In reality, the clip shows a virus particle, which is a thousand times smaller than a grain of sand, moving and weaving through tightly packed intestinal cells. In a fleeting moment, the virus makes contact with a cell and glides along its surface but does not attach before pulling away.
A microscopic video shows a type of virus (purple trace) as it navigates to the surface of human intestinal cells (green). (Photo: Welsher Lab, Duke University).
Johnson is a member of the research team from Duke University (USA) led by Kevin Welsher, an assistant professor of chemistry. She collaborated with PhD student Jack Exell and colleagues to find a way to capture 3D footage of the virus approaching a cell.
We breathe, eat, and encounter millions of viruses every day. Most of them are harmless, but some, such as the influenza virus or COVID-19, can make us sick. The infection process begins when a virus binds to and penetrates a cell, where it takes control of the cellular machinery to produce copies.
“But before it can invade, the virus must reach the cell first,” Johnson stated.
This means the virus has to pass through the protective layer of the cell, the mucus lining the respiratory and intestinal tracts—one of the body’s first defenses against infection. The researchers aim to understand how viruses breach this defensive barrier.

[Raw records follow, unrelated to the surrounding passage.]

Lemma json_loads_errors E b :
  (forall e, doc_error e = true -> E e) -> ensures (fun _ => True) E (json_loads b).
Proof using LIB.
  intros HE. destruct (json_loads b) eqn:H; cbn; [done|]. apply HE.
  unfold doc_error, caught. cbn. by rewrite (json_errors _ _ H).
Qed.
Lemma b64decode_errors E v :
  (forall e, doc_error e = true -> E e) -> ensures bytes_ok E (b64decode b64decode_text v).
Proof using LIB.
  intros HE. destruct v; cbn; auto. destruct (b64decode_text s) eqn:H; cbn; [by eapply b64_bytes|].
  apply HE. by rewrite (b64_errors _ _ H).
Qed.
Lemma scrypt_maxmem_ok (E : exn -> Prop) n r p :
  E IntegrityError ->
  ensures (fun x => scrypt_limits x.1.1.1 x.1.1.2 x.1.2 = Ok x.2) E (_scrypt_maxmem n r p).
Proof.
  intros HE. unfold _scrypt_maxmem. destruct n, r, p; try done.
  unfold scrypt_limits at 2. destruct (_ || _) eqn:H; cbn; [done|]. unfold scrypt_limits. by rewrite H.
Qed.

(** The next call of a parser, of which only the errors matter. *)
Local Ltac parse_step :=
  first
    [eapply (ensures_bind _ (fun _ => True));
     [first [by apply getitem_errors|by apply get_or_errors|by apply json_loads_errors]|intros ? _ _]
    |eapply ensures_bind; [by apply b64decode_errors|intros ? _ ?]].

Definition key_file_error (e : exn) : Prop :=
  caught [OSError; ValueError; TypeError; KeyError; AttributeError] e = true \/ e = IntegrityError.

Lemma parse_key_file_ok content :
  readable content ->
  ensures (fun x => scrypt_limits x.1.2.1.1.1 x.1.2.1.1.2 x.1.2.1.2 = Ok x.1.2.2 /\ bytes_ok x.2)
    key_file_error
    (parse_key_file json_loads b64decode_text content).
Proof using LIB.
  intros Hc. unfold parse_key_file.
  assert (forall e, doc_error e = true -> key_file_error e) as HE.
  { intros e He. left. unfold doc_error, caught in *. cbn in *. rewrite He. apply orb_true_r. }
  eapply (ensures_bind _ (fun _ => True)); [|intros text _ _].
  { destruct content as [b|e]; cbn in *; [done|]. left. unfold caught. cbn. by rewrite Hc. }
  do 6 parse_step.
  eapply ensures_bind; [by apply scrypt_maxmem_ok; right|]. intros limits _ Hl.
  do 2 parse_step. by split.
Qed.

Lemma parse_master_errors master_json :
  ensures (fun _ => True) (fun e => doc_error e = true) (parse_master json_loads b64decode_text master_json).
Proof using LIB. unfold parse_master. do 9 parse_step. exact I. Qed.

Lemma decrypt_errors ke kk kr data :
  key_ok ke -> key_ok kk -> bytes_ok data ->
  ensures (fun _ => True) (fun e => is_a e IntegrityError = true) (_decrypt_authenticated ke kk kr data).
Proof.
  intros He Hk Hd.
  by destruct (decrypt_cases ke kk kr He Hk data Hd) as [->|(? & ? & _ & _ & _ & _ & ->)].
Qed.
(** A part of what scrypt derives is an AES key. *)
Lemma derived_key_ok derived a b :
  length derived = 64%nat -> bytes_ok derived -> 0 <= a -> b <= 64 -> b - a = 16 \/ b - a = 32 ->
  key_ok (slice derived a b).
Proof.
  intros Hl Hb Ha Hle Hlen. split.
  - rewrite length_slice by lia. lia.
  - rewrite slice_nonneg by lia. by apply Forall_take, Forall_drop.
Qed.

Lemma reraise_as_ensures {A} (P : A -> Prop) (E : exn -> Prop) classes to r :
  ensures P (fun e => E e \/ caught classes e = true) r -> E to -> ensures P E (reraise_as classes to r).
Proof.
  intros H Hto. destruct r as [a|e]; cbn in *; [done|]. destruct (caught classes e) eqn:C; cbn; [done|].
  by destruct H.
Qed.

(** A key file gives the master key up, or [IntegrityError] or one of its subclasses is
    raised. *)
Lemma load_master_key_errors content password e :
  readable content -> load_master_key content password = Err e -> is_a e IntegrityError = true.
Proof using LIB.
  intros Hc. enough (ensures (fun _ => True) (fun e => is_a e IntegrityError = true)
                       (load_master_key content password)) as H by (intros Hl; by rewrite Hl in H).
  unfold _load_master_key. eapply ensures_bind.
  { apply reraise_as_ensures; [|done]. apply reraise_as_ensures.
    - eapply ensures_weaken; [by apply parse_key_file_ok|intros x Hx; exact Hx|].
      intros e' [He'| ->]; [by left; right|by right].
    - by left. }
  intros [[salt [[[n r] p] maxmem]] enc] _ [Hl Henc]. cbn in Hl, Henc.
  destruct (scrypt_total password salt n r p maxmem Hl) as (derived & -> & Hlen & Hb). rewrite bind_Ok.
  eapply (ensures_bind _ (fun _ => True)).
  - assert (slice_to derived 32 = slice derived 0 32) as -> by by rewrite slice_to_nonneg, slice_nonneg by lia.
    apply decrypt_errors; [| |done]; apply derived_key_ok; lia || done.
  - intros m _ _. apply reraise_as_ensures; [|done].
    eapply ensures_weaken; [apply parse_master_errors|done|]. intros e' He'. by right.
Qed.

(** A key file tried with a password: [None] when it does not give the key up. *)
Definition key_of (password : bytes) (content : res bytes) : option MasterKey :=
  match load_master_key content password with Ok mk => Some mk | Err _ => None end.
(** The regular files of a directory, in the order of their names. *)
Definition regular (files : list (string * option (res bytes))) : list (string * res bytes) :=
  omap (fun f => (fun c => (f.1, c)) <$> f.2) (sorted_entries files).
Definition is_corrupt (password : bytes) (content : res bytes) : bool :=
  match load_master_key content password with Err e => is_a e KeyFileCorruptError | Ok _ => false end.

Lemma try_each_spec password l rejected corrupt :
  Forall (fun f => forall c, f.2 = Some c -> readable c) l ->
  let files := omap (fun f : string * option (res bytes) => (fun c => (f.1, c)) <$> f.2) l in
  try_each scrypt json_loads b64decode_text l password rejected corrupt =
  Ok match head (omap (fun f => key_of password f.2) files) with
     | Some mk => Unlocked mk
     | None =>
         Locked (rejected ++ (fst <$> List.filter (fun f => negb (is_corrupt password f.2)) files))
           (corrupt ++ (fst <$> List.filter (fun f => is_corrupt password f.2) files))
     end.
Proof using LIB.
  intros Hl. revert rejected corrupt. induction Hl as [|[name [c|]] l Hc Hl IH]; intros rejected corrupt; cbn zeta in *.
  - cbn. by rewrite !app_nil_r.
  - cbn [try_each]. cbn. unfold key_of at 1.
    destruct (load_master_key c password) as [mk|e] eqn:E; cbn; [done|].
    pose proof (load_master_key_errors c password e (Hc c eq_refl) E) as He. rewrite He.
    assert (is_corrupt password c = is_a e KeyFileCorruptError) as -> by (unfold is_corrupt; by rewrite E).
    destruct (is_a e KeyFileCorruptError); rewrite IH; destruct (head _); cbn; [done| |done|];
      by rewrite <- app_assoc.
  - cbn [try_each]. rewrite IH. done.
Qed.
Lemma try_keys_spec password files :
  Forall (fun f : string * _ => forall c, f.2 = Some c -> readable c) files -> files <> [] ->
  _try_keys scrypt json_loads b64decode_text (Some files) password =
  Ok match head (omap (fun f => key_of password f.2) (regular files)) with
     | Some mk => Unlocked mk
     | None =>
         Locked (fst <$> List.filter (fun f => negb (is_corrupt password f.2)) (regular files))
           (fst <$> List.filter (fun f => is_corrupt password f.2) (regular files))
     end.
Proof using LIB.
  intros Hr Hne. unfold _try_keys. cbn [of_option]. rewrite bind_Ok, bool_decide_false by done. cbn [raise_if].
  rewrite bind_Ok. rewrite try_each_spec; [done|]. unfold sorted_entries. by rewrite order_by_perm.
Qed.
(** The bytes that are decrypted for a blob, from a pack that is mounted under one of the
    layouts of a search path. *)
Record payload_of (w : world) (id : string) (loc : BlobLocation) (payload : bytes) : Prop := {
  po_index : dict_get (JString id) index = Some loc;
  po_pack : exists pack root path content encrypted,
    bl_pack_id loc = JString pack /\ root ∈ paths /\ path ∈ candidates pack root /\
    mounted w path = Some (Ok content) /\
    read_at content (bl_offset loc) (bl_length loc) = Ok encrypted /\ _decrypt mk encrypted = Ok payload
}.
Lemma find_pack_path_found pack w path w' :
  _find_pack_path paths interactive pack w = (Ok path, w') -> exists root, root ∈ paths /\ path ∈ candidates pack root.
Proof.
  unfold _find_pack_path. destruct (_scan_pack_search_paths paths (mounted w) pack) as [p|] eqn:E.
  { intros [= <- <-]. by apply scan_Some in E as [_ ?]. }
  destruct interactive; [|done]. intros H. destruct (prompt_loop_spec _DISC_SWAP_MAX_RETRIES pack w) as [Hr _].
  rewrite H in Hr. by destruct Hr.
Qed.

Lemma read_blob_errors id w e w' :
  key_ok (mk_encrypt mk) -> key_ok (mk_mac_k mk) -> world_ok w ->
  (forall loc, dict_get (JString id) index = Some loc -> location_ok loc) ->
  read_blob (JString id) w = (Err e, w') ->
  match dict_get (JString id) index with
  | None => e = KeyError
  | Some loc =>
      e = IntegrityError \/ is_a e OSError = true \/
      exists payload, payload_of w' id loc payload /\ compressed (JString id) loc payload /\
        e <> ZstdError /\ decompress weight_fuel payload 0 = Err e
  end.
Proof.
  intros Hke Hkk Hw Hidx. unfold _read_blob.
  change (lift (hash_key (JString id))) with (lift (S := world) (Ok (JString id))).
  rewrite (eff_bind_Ok _ _ w (JString id) w) by done.
  destruct (dict_get (JString id) index) as [loc|] eqn:Eloc; [|by intros [= <- _]].
  rewrite (eff_bind_Ok _ _ w loc w) by done.
  pose proof (Hidx _ eq_refl) as Hloc. pose proof Hloc as (pack & o & n & Hp & Ho & Hn & Hor & Hnr & _).
  rewrite Hp, Ho, Hn. rewrite (eff_bind_Ok _ _ w pack w) by done.
  pose proof (find_pack_path_world pack w Hw) as Hw1. pose proof (find_pack_path_errors pack w) as Hfe.
  destruct (_find_pack_path paths interactive pack w) as [[path|e1] w1] eqn:Ef.
  2:{ rewrite (eff_bind_Err _ _ _ _ _ Ef). intros [= <- _]. right. left. by rewrite (Hfe _ eq_refl). }
  rewrite (eff_bind_Ok _ _ _ _ _ Ef). cbn in Hw1. destruct Hw1 as [Hm _].
  unfold open_read at 1. destruct (mounted w1 path) as [[content|e1]|] eqn:Em.
  2:{ intros H. unfold mbind, eff_bind in H. rewrite Em in H. injection H as <- _. right. left.
      exact (Hm _ _ Em). }
  2:{ intros H. unfold mbind, eff_bind in H. rewrite Em in H. injection H as <- _. right. by left. }
  rewrite (eff_bind_Ok _ _ w1 content w1) by by rewrite Em.
  rewrite read_at_slice by done. rewrite (eff_bind_Ok _ _ w1 (slice content o (o + n)) w1) by done.
  assert (bytes_ok (slice content o (o + n))) as Hb.
  { rewrite slice_nonneg by lia. by apply Forall_take, Forall_drop, (Hm _ _ Em). }
  destruct (_decrypt mk (slice content o (o + n))) as [pt|e1] eqn:Ed.
  2:{ unfold _decrypt in Ed. destruct (decrypt_cases _ _ (mk_mac_r mk) Hke Hkk _ Hb) as [Hc|(iv & pt & _ & _ & _ & _ & Hc)];
      rewrite Hc in Ed; [|done]. injection Ed as <-. intros [= <- _]. by left. }
  rewrite (eff_bind_Ok _ _ w1 pt w1) by done.
  destruct (reraise_as _ _ _) as [out|e1] eqn:Ex.
  2:{ intros [= <- <-]. destruct (expand_errors _ _ _ _ Hloc Ex) as [->|(? & ? & ?)]; [by left|right; right].
      exists pt. split_and!; [|done..]. split; [done|].
      destruct (find_pack_path_found _ _ _ _ Ef) as (root & Hr & Hc).
      exists pack, root, path, content, (slice content o (o + n)). rewrite Ho, Hn. by rewrite read_at_slice. }
  rewrite (eff_bind_Ok _ _ w1 out w1) by done.
  case_bool_decide; cbn; [done|]. intros [= <- _]. by left.
Qed.

(** Without prompts the discs stay as they are. *)
Lemma read_blob_world id w : interactive = false -> (read_blob id w).2 = w.
Proof.
  intros ->. assert (forall A B (m : eff world A) (k : A -> eff world B),
    (forall w, (m w).2 = w) -> (forall a w, (k a w).2 = w) -> forall w, ((m ≫= k) w).2 = w) as Hbind.
  { intros A B m k Hm Hk v. unfold mbind, eff_bind. specialize (Hm v). destruct (m v) as [[a|e] v']; cbn in Hm; subst; [apply Hk|done]. }
  revert w. unfold _read_blob. repeat (apply Hbind; [intros w|intros ?]); try done.
  unfold _find_pack_path. by destruct (_scan_pack_search_paths _ _ _).
Qed.

(** C10.  One bad blob ends no more than its file: with an index of the usual shape and any
    discs, a blob that is not in the index fails with [KeyError]; one that is fails with
    [IntegrityError] or an [OSError], be its disc not found, its pack unreadable or
    truncated, its bytes tampered with or of another content, all of which a tolerant
    restore records and goes on after; the only exception to this is a blob that was
    decrypted and that is compressed, on whose very bytes the pure-Python decoder raises
    something other than its own error. *)
Theorem blob_failures_contained id w e w' :
  key_ok (mk_encrypt mk) -> key_ok (mk_mac_k mk) -> world_ok w ->
  (forall loc, dict_get (JString id) index = Some loc -> location_ok loc) ->
  read_blob (JString id) w = (Err e, w') ->
  match dict_get (JString id) index with
  | None => e = KeyError
  | Some loc =>
      e = IntegrityError \/ is_a e OSError = true \/
      exists payload, payload_of w' id loc payload /\ compressed (JString id) loc payload /\
        e <> ZstdError /\ decompress weight_fuel payload 0 = Err e
  end.
Proof. apply read_blob_errors. Qed.
End claims.
(* ===== verification/Restore.v ===== *)
(** * Restoring a tree: restore/restic_fallback.py

    The traversal of a snapshot's tree and the files, directories and links it makes,
    over whatever reads blobs.  Of metadata the calls to the system are kept, in order;
    their effect, and what the system answers, are not part of the state.  The target is
    apart from the discs, and the disk is never full. *)

From Stdlib Require Import Ascii.
From S2P Require Import Prelude PyString PyText Json Effects Posix.
Open Scope string_scope.
Open Scope list_scope.
Open Scope Z_scope.

(** One entry of [self._failures]: a node that could not be restored, with the blob and the
    exception, or a symlink that was left out. *)
Inductive failure :=
  | NotRestored (p : path) (blob_id : json) (e : exn)
  | SkippedSymlink (p : path) (target : string).
(** A call that sets metadata. *)
Inductive metadata_call :=
  | Chmod (mode : Z)
  | Utime (atime mtime : Z)
  | Setxattr (name : string) (value : bytes).

Record rstate (W : Type) := RState {
  rs_world : W;
  rs_fs : fs;
  rs_failures : list failure;
  hardlink_map : list (json * json * path);
  done_files : Z; done_bytes : Z;
  last_emit_files : Z; last_emit_bytes : Z;
  calls : list (path * metadata_call)
}.
Arguments RState {W}. Arguments rs_world {W}. Arguments rs_fs {W}. Arguments rs_failures {W}.
Arguments hardlink_map {W}. Arguments done_files {W}. Arguments done_bytes {W}.
Arguments last_emit_files {W}. Arguments last_emit_bytes {W}. Arguments calls {W}.

Definition PROGRESS_FILES_INTERVAL : Z := 50.
Definition PROGRESS_BYTES_INTERVAL : Z := 64 * 1024 * 1024.

(** [path.with_name(path.name + ".lcsas-partial")] *)
Definition partial_name (name : string) : string := name +:+ ".lcsas-partial".
Definition partial_path (p : path) : path :=
  removelast p ++ [partial_name (List.last p EmptyString)].

(** The exceptions that end one node only. *)
Definition node_errors : list exn := [IntegrityError; KeyError; OSError].

Section restore.
Context {W : Type}.
Variable read_blob : json -> eff W bytes.
Variable json_loads : bytes -> res json.
Variable b64decode_text : string -> res bytes.
(** [datetime.fromisoformat], or [strptime] where that fails, and [timestamp], in
    nanoseconds. *)
Variable iso_timestamp : string -> res Z.
Variable strict progress_enabled : bool.

Abbreviation R := (eff (rstate W)).

(** ** Parts of the state *)

Definition on_world {A} (m : eff W A) : R A := fun s =>
  let '(r, w) := m (rs_world s) in
  (r, RState w (rs_fs s) (rs_failures s) (hardlink_map s) (done_files s) (done_bytes s)
        (last_emit_files s) (last_emit_bytes s) (calls s)).
Definition set_fs (f : fs) (s : rstate W) : rstate W :=
  RState (rs_world s) f (rs_failures s) (hardlink_map s) (done_files s) (done_bytes s)
    (last_emit_files s) (last_emit_bytes s) (calls s).
(** A call of the file system, that changes nothing when it fails. *)
Definition fs_call (g : fs -> res fs) : R unit := fun s =>
  match g (rs_fs s) with Ok f => (Ok tt, set_fs f s) | Err e => (Err e, s) end.
Definition fs_open (p : path) : R positive := fun s =>
  match open_write (rs_fs s) p with Ok (f, i) => (Ok i, set_fs f s) | Err e => (Err e, s) end.
Definition fs_rmtree (p : path) : R unit := fun s => let '(r, f) := rmtree (rs_fs s) p in (r, set_fs f s).
Definition add_failure (x : failure) : R unit := modify (fun s =>
  RState (rs_world s) (rs_fs s) (rs_failures s ++ [x]) (hardlink_map s) (done_files s) (done_bytes s)
    (last_emit_files s) (last_emit_bytes s) (calls s)).
Definition _record_failure (p : path) (blob_id : json) (e : exn) : R unit := add_failure (NotRestored p blob_id e).
Definition add_link (k : json * json) (p : path) : R unit := modify (fun s =>
  RState (rs_world s) (rs_fs s) (rs_failures s) (dict_put k p (hardlink_map s)) (done_files s)
    (done_bytes s) (last_emit_files s) (last_emit_bytes s) (calls s)).

(** ** Progress *)

Definition _emit_progress (force : bool) : R unit := modify (fun s =>
  let due := (PROGRESS_FILES_INTERVAL <=? done_files s - last_emit_files s)
             || (PROGRESS_BYTES_INTERVAL <=? done_bytes s - last_emit_bytes s) in
  if negb progress_enabled || negb (force || due) || (force && (done_files s =? 0)) then s
  else
    RState (rs_world s) (rs_fs s) (rs_failures s) (hardlink_map s) (done_files s) (done_bytes s)
      (done_files s) (done_bytes s) (calls s)).
Definition count_file (bytes_written : Z) : R unit := modify (fun s =>
  RState (rs_world s) (rs_fs s) (rs_failures s) (hardlink_map s) (done_files s + 1)
    (done_bytes s + bytes_written) (last_emit_files s) (last_emit_bytes s) (calls s)).

(** ** Metadata *)

(** The text that [_parse_timestamp] gives to [datetime]: no "Z" at the end, and six
    digits after the point. *)
Fixpoint rstrip_Z (s : string) : string :=
  match s with
  | EmptyString => EmptyString
  | String c s =>
      let t := rstrip_Z s in
      if Ascii.eqb c "Z" && bool_decide (t = EmptyString) then EmptyString else String c t
  end.
Definition ljust6 (s : string) : string := s +:+ zeros (6 - String.length s).
Definition timestamp_text (ts : string) : string :=
  let ts := rstrip_Z ts in
  match split_on "."%char ts with
  | [] | [_] => ts +:+ ".000000"
  | date_part :: rest =>
      let frac := str_prefix_of 6 (String.concat "." rest) in
      date_part +:+ "." +:+ ljust6 frac
  end.
Definition _parse_timestamp (ts : json) : res Z :=
  match ts with
  | JString s => iso_timestamp (timestamp_text s)
  | _ => Err AttributeError
  end.

(** The calls [_apply_metadata] makes, in order, up to an exception. *)
Definition mode_calls (symlink : bool) (node : json) : res (list metadata_call) :=
  has ← has_key "mode" node;
  if (has : bool) && negb symlink then
    mode ← getitem node "mode"; m ← as_int mode; Ok [Chmod (Z.land m 0xFFF)]
  else Ok [].
Definition time_calls (node : json) : res (list metadata_call) :=
  mtime ← get_or node "mtime" JNull; atime ← get_or node "atime" JNull;
  if truthy mtime then
    mt ← _parse_timestamp mtime; at_ ← (if truthy atime then _parse_timestamp atime else Ok mt);
    Ok [Utime at_ mt]
  else Ok [].
Definition xattr_calls (xa : json) : res (list metadata_call) :=
  name ← get_or xa "name" (JString ""); v ← get_or xa "value" (JString "");
  value ← (s ← as_str v; b64decode_text s);
  if truthy name then n ← as_str name; Ok [Setxattr n value] else Ok [].

Definition make_calls (p : path) (r : res (list metadata_call)) : R unit := fun s =>
  match r with
  | Ok l =>
      (Ok tt, RState (rs_world s) (rs_fs s) (rs_failures s) (hardlink_map s) (done_files s) (done_bytes s)
                (last_emit_files s) (last_emit_bytes s) (calls s ++ (pair p <$> l)))
  | Err e => (Err e, s)
  end.
(** [except (OSError, ValueError)] around the times: such a node keeps its times. *)
Definition _apply_metadata (node : json) (p : path) : R unit :=
  symlink ← gets (fun s => is_symlink (rs_fs s) p);
  make_calls p (mode_calls symlink node) ≫= fun _ =>
  handle (make_calls p (time_calls node))
    (fun e => if caught [OSError; ValueError] e then Some (mret tt) else None) ≫= fun _ =>
  xattrs ← lift (get_or node "extended_attributes" (JList [])); l ← lift (iterate xattrs);
  for_each (fun xa => make_calls p (xattr_calls xa)) l.

(** ** Files *)

(** The loop over the blobs of a file, which are appended to the open file; a blob that
    cannot be read is recorded and ends the file. *)
Fixpoint write_blobs (p : path) (i : positive) (ids : list json) : R Z :=
  match ids with
  | [] => mret 0
  | blob_id :: ids =>
      chunk ← handle (on_world (read_blob blob_id))
                (fun e => if caught node_errors e && negb strict then
                            Some (_record_failure p blob_id e ≫= fun _ => throw NodeFailed)
                          else None);
      fs_call (fun f => Ok (append_file f i chunk)) ≫= fun _ =>
      n ← write_blobs p i ids;
      mret (len chunk + n)
  end.

Definition _restore_file (node : json) (p : path) : R unit :=
  fs_call (fun f => mkdir f (removelast p)) ≫= fun _ =>
  content_ids ← lift (get_or node "content" (JList []));
  let tmp_path := partial_path p in
  bytes_written ←
    handle
      (i ← fs_open tmp_path;
       ids ← lift (iterate content_ids);
       n ← write_blobs p i ids;
       _apply_metadata node tmp_path ≫= fun _ =>
       fs_call (fun f => replace f tmp_path p) ≫= fun _ =>
       mret n)
      (fun e =>
         if bool_decide (e = NodeFailed) then
           Some (fs_call (fun f => unlink true f tmp_path) ≫= fun _ => throw NodeFailed)
         else if caught node_errors e then
           Some (fs_call (fun f => unlink true f tmp_path) ≫= fun _ =>
                 if strict then throw e
                 else _record_failure p (JString "") e ≫= fun _ => throw NodeFailed)
         else None);
  count_file bytes_written ≫= fun _ => _emit_progress false.

(** The file's key among the hard links, when it has several names. *)
Definition hardlink_key (node : json) : res (option (json * json)) :=
  inode ← get_or node "inode" (JInt 0);
  links ← get_or node "links" (JInt 1);
  dev ← get_or node "device" (JInt 0);
  device ← get_or node "device_id" dev;
  several ← (if truthy inode then above_one links else Ok false);
  if (several : bool) then d ← hash_key device; i ← hash_key inode; Ok (Some (d, i)) else Ok None.

(** A further name of a file that was restored: linked, or restored again where the link
    cannot be made. *)
Definition try_link (k : json * json) (p : path) : R bool :=
  known ← gets (fun s => dict_get k (hardlink_map s));
  match known with
  | None => mret false
  | Some src =>
      handle
        (fs_call (fun f => mkdir f (removelast p)) ≫= fun _ =>
         fs_call (fun f => os_link f src p) ≫= fun _ => mret true)
        (fun e => if is_a e OSError then Some (mret false) else None)
  end.
Definition restore_file_node (node : json) (p : path) : R unit :=
  key ← lift (hardlink_key node);
  match key with
  | None => _restore_file node p
  | Some k =>
      linked ← try_link k p;
      if (linked : bool) then mret tt
      else _restore_file node p ≫= fun _ => add_link k p
  end.

(** ** Links *)

Definition restore_symlink_node (node : json) (target_dir p : path) : R unit :=
  t ← lift (get_or node "linktarget" (JString "")); link_target ← lift (as_str t);
  if is_absolute link_target then mret tt
  else
    f ← gets rs_fs;
    resolved ← lift (resolve f (removelast p ++ components link_target));
    root ← lift (resolve f target_dir);
    if negb (bool_decide (root `prefix_of` resolved)) then add_failure (SkippedSymlink p link_target)
    else
      (if is_symlink f p || exists_ f p then
         if is_dir f p && negb (is_symlink f p) then fs_rmtree p
         else fs_call (fun f => unlink false f p)
       else mret tt) ≫= fun _ =>
      fs_call (fun f => symlink_to f p link_target).

(** ** Trees *)

Definition restore_dir_node (recurse : json -> path -> R unit) (node : json) (p : path) : R unit :=
  fs_call (fun f => mkdir f p) ≫= fun _ =>
  subtree ← lift (has_key "subtree" node);
  (if (subtree : bool) then id ← lift (getitem node "subtree"); recurse id p else mret tt) ≫= fun _ =>
  _apply_metadata node p.

(** One turn of the loop over the nodes. *)
Definition restore_node (recurse : json -> path -> R unit) (target_dir : path) (node : json) : R unit :=
  name_ ← lift (getitem node "name");
  node_type ← lift (get_or node "type" (JString "file"));
  name ← lift (as_str name_);
  let safe_name := path_name name in
  if bool_decide (safe_name = "") || negb (String.eqb safe_name name) then mret tt
  else
    let node_path := target_dir ++ [safe_name] in
    handle
      (if bool_decide (node_type = JString "file") then restore_file_node node node_path
       else if bool_decide (node_type = JString "dir") then restore_dir_node recurse node node_path
       else if bool_decide (node_type = JString "symlink") then restore_symlink_node node target_dir node_path
       else mret tt)
      (fun e =>
         if bool_decide (e = NodeFailed) then Some (mret tt)
         else if caught node_errors e && negb strict then Some (_record_failure node_path (JString "") e)
         else None).

(** [depth] is what the interpreter's recursion limit leaves. *)
Fixpoint _restore_tree (depth : nat) (tree_id : json) (target_dir : path) : R unit :=
  match depth with
  | O => throw RecursionError
  | S depth =>
      tree_doc ← handle
        (tree_data ← on_world (read_blob tree_id); doc ← lift (json_loads tree_data); mret (Some doc) : R (option json))
        (fun e => if caught (node_errors ++ [JSONDecodeError]) e && negb strict then
                    Some (_record_failure target_dir tree_id e ≫= fun _ => mret None)
                  else None);
      match tree_doc with
      | None => mret tt
      | Some doc =>
          nodes ← lift (get_or doc "nodes" (JList [])); l ← lift (iterate nodes);
          for_each (restore_node (_restore_tree depth) target_dir) l
      end
  end.
End restore.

“Tracking the moment before infection begins is inherently difficult, if not impossible, with existing microscopic methods,” Welsher noted.
Part of the reason is that viruses move 2-3 times faster in the space outside the cell. This speed complicates everything, from the imaging perspective to the fact that viruses are hundreds of times smaller than the cells they infect.
Johnson remarked: “That’s why this issue is challenging to study. Under a microscope, it’s like trying to photograph a person standing in front of a skyscraper. You can’t capture the entire skyscraper while still seeing the details of that person in one photo.”
Thus, the team developed a new method called 3D Tracking and Imaging Microscopy (3D-TrIm). It combines two microscopes into one.
The first microscope will “lock onto” the fast-moving virus, scanning the laser around the virus tens of thousands of times per second to calculate and update its position. As the virus bounces and moves around outside the cell, the microscope remains focused on the virus.
While the first microscope tracks the virus, the second microscope captures 3D images of the surrounding cells. Welsher explained that this combined effect is akin to navigating with Google Maps. It not only shows your current location while driving but also the terrain, landmarks, and overall layout of the area, but in 3D form.
With this method, researchers can not only observe a healthy individual inhaling virus particles from the sneezes or coughs of an infected person. First, they must attach a special fluorescent label to the virus before tracking it—what the tracking microscope observes is the movement of the glowing point. Currently, they can only track the virus for a few minutes before it fades.
Jack Exell stated that the biggest challenge now is to create brighter viruses. Additionally, Welsher hopes this technique will aid in tracking viruses that are active outside of coverage and within real tissue—where infections first occur.